I have haproxy v1.5.4 working with http & https. I am binding *:80 & :*443 to the same frontend and using the same acls.

I want to create an http -> https redirect

frontend http-in
    bind *:80
    bind *:443 ssl crt /etc/pki/tls/certs/...

    ...

    acl is_office path_beg /office
    http-request redirect scheme https if !{ ssl_fc } is_office

    use_backend office if is_office

This causes

10.XXXXX:36909 [16/Dec/2015:17:23:07.678] http-in/2: SSL handshake failure

when I access over http (expecting the redirect)

If I access via https then it correctly hits the backend and proxies through to the service over 443.

backend office
  balance roundrobin
  server backbone-daily 10.XXXXXX:443 ssl check verify none

The self-signed cert validates and works without the redirect. It feels like i'm missing something in the redirect stage.

Any help much appreciated

Answer 1

Since we use the HAProxy Plugin with OPNsense, which only has a GUI, I can't give an answer containing working code. However, I can retrace the steps that finally made this work for us.

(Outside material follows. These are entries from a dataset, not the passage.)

(** [setTimeout(callback, delay)]: the only callback ever armed is the
    flush of the batch, so a timer is its id and the time it is due. *)
Definition setTimeout (delay : nat) (w : World) : nat * World :=
  let e := env w in
  (nextTimer e,
   {| dev := dev w;
      env := {| tick := tick e; snapshotPlugin := snapshotPlugin e;
                plugs := plugs e; teardowns := teardowns e;
                clock := clock e;
                timers := timers e ++ [(nextTimer e, clock e + delay)];
                nextTimer := S (nextTimer e); posted := posted e;
                disconnected := disconnected e; statsSubs := statsSubs e;
                enqueued := enqueued e; heap := heap e |} |}).

Definition timer_is (id : nat) (t : nat * nat) : bool := Nat.eqb (fst t) id.

Definition clearTimeout (id : nat) (w : World) : World :=
  with_env
    (fun e => set_timers (List.filter (fun t => negb (timer_is id t)) (timers e)) e)
    w.

(** [connection.post(message)] *)
Definition post (message : Message) (e : Env) : Env :=
  {| tick := tick e; snapshotPlugin := snapshotPlugin e; plugs := plugs e;
     teardowns := teardowns e; clock := clock e; timers := timers e;
     nextTimer := nextTimer e; posted := posted e ++ [message];
     disconnected := disconnected e; statsSubs := statsSubs e;
     enqueued := enqueued e; heap := heap e |}.

(** [connection.disconnect()] *)
Definition disconnect (e : Env) : Env :=
  {| tick := tick e; snapshotPlugin := snapshotPlugin e; plugs := plugs e;
     teardowns := teardowns e; clock := clock e; timers := timers e;
     nextTimer := nextTimer e; posted := posted e;
     disconnected := true; statsSubs := statsSubs e;
     enqueued := enqueued e; heap := heap e |}.

(** [deck.stats.pipe(hide()).subscribe(...)] for the deck of [spyId]. *)
Definition subscribe_stats (spyId : string) (e : Env) : Env :=
  {| tick := tick e; snapshotPlugin := snapshotPlugin e; plugs := plugs e;
     teardowns := teardowns e; clock := clock e; timers := timers e;
     nextTimer := nextTimer e; posted := posted e;
     disconnected := disconnected e; statsSubs := statsSubs e ++ [spyId];
     enqueued := enqueued e; heap := heap e |}.

(** The history of the calls to [batchMessage_]. *)
Definition note_enqueued (message : Message) (e : Env) : Env :=
  {| tick := tick e; snapshotPlugin := snapshotPlugin e; plugs := plugs e;
     teardowns := teardowns e; clock := clock e; timers := timers e;
     nextTimer := nextTimer e; posted := posted e;
     disconnected := disconnected e; statsSubs := statsSubs e;
     enqueued := enqueued e ++ [message]; heap := heap e |}.

(** A fresh object, as the literal [{}] makes one. *)
Definition fresh_object (w : World) : Obj * World :=
  let e := env w in
  (heap e,
   {| dev := dev w;
      env := {| tick := tick e; snapshotPlugin := snapshotPlugin e;
                plugs := plugs e; teardowns := teardowns e;
                clock := clock e; timers := timers e;
                nextTimer := nextTimer e; posted := posted e;
                disconnected := disconnected e; statsSubs := statsSubs e;
                enqueued := enqueued e; heap := S (heap e) |} |}).

(** ** Building the notification payload *)

Definition toGraph (subscriptionRef : SubscriptionRef) : option GraphPayload :=
  match getGraphRef subscriptionRef with
  | None => None
  | Some graphRef =>
      Some {| g_flats := map (fun r => identify (ref_self r)) (flats graphRef);
              g_flatsFlushed := flatsFlushed graphRef;
              g_rootSink := match rootSink graphRef with
                            | Some r => just (identify (subscription r))
                            | None => null
                            end;
              g_sink := match sink graphRef with
                        | Some r => just (identify (subscription r))
                        | None => null
                        end;
              g_sources := map (fun source => identify (subscription source))
                               (sources graphRef);
              g_sourcesFlushed := sourcesFlushed graphRef |}
  end.

Definition toValue (v : JsValue) : ValuePayload :=
  {| json := stringify v |}.

(** [`${prefix}-${notification}`] *)
Definition type_of (p : Prefix) (n : Notification) : string :=
  Prefix_str p +:+ "-" +:+ Notification_str n.

(** [toNotification_]: the payload, and the world in which the fresh
    object of [identify({})] has been made. *)
Definition toNotification_ (notificationRef : NotificationRef) (w : World)
  : NotificationPayload * World :=
  let r := ref notificationRef in
  let '(o, w') := fresh_object w in
  ({| n_id := identify o;
      n_observable := {| o_id := identify (observable r);
                         o_path := inferPath (observable r);
                         o_tag := orNull (read (observable r));
                         o_type := inferType (observable r) |};
      n_subscriber := {| s_id := identify (subscriber r) |};
      n_subscription := {| sub_error := error notificationRef;
                           sub_graph := orNull (toGraph r);
                           sub_id := identify (subscription r);
                           sub_stackTrace := orNull_any (getStackTrace r) |};
      n_tick := tick (env w);
      n_timestamp := clock (env w);
      n_type := type_of (prefix notificationRef) (notification notificationRef);
      n_value := match value notificationRef with
                 | JUndefined => None
                 | v => Some (toValue v)
                 end |},
   w').

(** ** Batching *)

(** [batchMessage_] *)
Definition batchMessage_ (message : Message) (w : World) : World :=
  let w := with_env (note_enqueued message) w in
  match batchTimeoutId_ (dev w) with
  | Some _ =>
      with_dev (fun d => set_batchQueue_ (batchQueue_ d ++ [message]) d) w
  | None =>
      let w := with_dev (set_batchQueue_ [message]) w in
      let '(id, w) := setTimeout BATCH_MILLISECONDS w in
      with_dev (set_batchTimeoutId_ (Some id)) w
  end.

(** The callback [batchMessage_] hands to [setTimeout]. *)
Definition batchTimeout_ (w : World) : World :=
  match connection_ (dev w) with
  | Some _ =>
      let w := with_env (post (MBatch (batchQueue_ (dev w)))) w in
      with_dev (fun d => set_batchQueue_ [] (set_batchTimeoutId_ None d)) w
  | None => w
  end.

(** [batchDeckStats_] *)
Definition batchDeckStats_ (stats : DeckStatsPayload) (w : World) : World :=
  let w :=
    with_dev
      (fun d =>
         set_batchQueue_
           (List.filter (other_deck_stats (stats_id stats)) (batchQueue_ d)) d)
      w in
  batchMessage_ (MBroadcast (BDeckStats stats)) w.

(** The [reduce] of [batchNotification_]: how many queued messages are
    notifications. *)
Definition count_notifications (queue : list Message) : nat :=
  fold_left (fun c message => if is_notification message then c + 1 else c)
            queue 0.

(** [batchNotification_] *)
Definition batchNotification_ (notificationRef : NotificationRef) (w : World)
  : World :=
  match connection_ (dev w) with
  | Some _ =>
      if snapshotHinted_ (dev w) then w
      else
        let count := count_notifications (batchQueue_ (dev w)) in
        if BATCH_NOTIFICATIONS <? count then
          let w :=
            with_dev
              (fun d =>
                 set_batchQueue_
                   (List.filter (fun message => negb (is_notification message))
                                (batchQueue_ d)) d)
              w in
          let w := batchMessage_ (MBroadcast BSnapshotHint) w in
          with_dev (set_snapshotHinted_ true) w
        else
          let '(n, w) := toNotification_ notificationRef w in
          batchMessage_ (MBroadcast (BNotification n)) w
  | None => w
  end.

(** ** The plugin host *)

(** [recordPlugin_] *)
Definition recordPlugin_ (spyId pluginId : string) (plugin : Plugin)
    (w : World) : World :=
  let '(teardown, w) := spy_plug w in
  with_dev
    (fun d =>
       set_plugins_
         (<[pluginId := {| rec_plugin := plugin; rec_pluginId := pluginId;
                           rec_spyId := spyId; rec_teardown := teardown |}]>
            (plugins_ d)) d)
    w.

1. Set up your mapping rules as usual
2. Set up a rule HTTP_REDIRECT without any conditions but with the function http-request redirect scheme https
3. Create two public services, one for port 443 and one for port 80
4. Set up the public service for 443 with SSL Offloading and your mapping rules
5. Set up the public service for 80 without SSL Offloading, and only your HTTP_REDIRECT rule

I suspect this would translate to code something like this:

frontend http-in
    bind *:443 ssl crt /etc/pki/tls/certs/...
    use_backend office if is_office

frontend no-ssl-http-in
    bind *:80
    http-request redirect scheme https

Hope this helps anyone who is still looking for a solution.